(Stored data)
(* ===== verification/JarInvariant.v ===== *)
(** The jar's invariant: the index of every bucket is exact, every cookie is
    filed under its site and keeps its prefix promise, the running total is the
    number of cookies, and both caps hold at rest.  [store], [import] and
    [cookies_for] keep it and never panic. *)
From S2P Require Import Prelude RustStr RustTime Extern Origin CookieScope CookieDate Cookie Bucket.
From S2P Require Import Eviction JarStore Jar.
Local Open Scope Z_scope.

Section Buckets.
Context `{Psl}.

Lemma remove_expired_site_ok site b now :
  site_bucket_ok site b → site_bucket_ok site (remove_expired b now).
Proof.
  intros [Hb Hes]. destruct (remove_expired_ok b now Hb) as [Hok He]. split; [done|].
  rewrite He. eapply Forall_sublist; [apply sublist_filter|done].
Qed.

Lemma trim_to_site_ok site b keep : site_bucket_ok site b → site_bucket_ok site (trim_to b keep).
Proof.
  intros [Hb Hes]. split; [by apply trim_to_ok|].
  eapply Forall_sublist; [apply trim_to_sublist|done].
Qed.

Lemma trim_to_bucket_len b keep : 0 <= keep → bucket_len (trim_to b keep) <= keep.
Proof. intros Hk. unfold bucket_len. rewrite trim_to_length by done. lia. Qed.
End Buckets.

(** The entry a [Set-Cookie] would replace. *)
Definition existing_entry (b : Bucket) (c : Cookie) : option (nat * Entry) :=
  i ← position_of b (name c) (domain c) (cookie_path c); e ← entries b !! i; Some (i, e).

◆ Task statement: Your response should be the lines above from the first to the one containing "Lemma remove_expired_site_ok site", inclusive, each given exactly.

◆ Reply to the exercise:
(* ===== verification/JarInvariant.v ===== *)
(** The jar's invariant: the index of every bucket is exact, every cookie is
    filed under its site and keeps its prefix promise, the running total is the
    number of cookies, and both caps hold at rest.  [store], [import] and
    [cookies_for] keep it and never panic. *)
From S2P Require Import Prelude RustStr RustTime Extern Origin CookieScope CookieDate Cookie Bucket.
From S2P Require Import Eviction JarStore Jar.
Local Open Scope Z_scope.

Section Buckets.
Context `{Psl}.

Lemma remove_expired_site_ok site b now :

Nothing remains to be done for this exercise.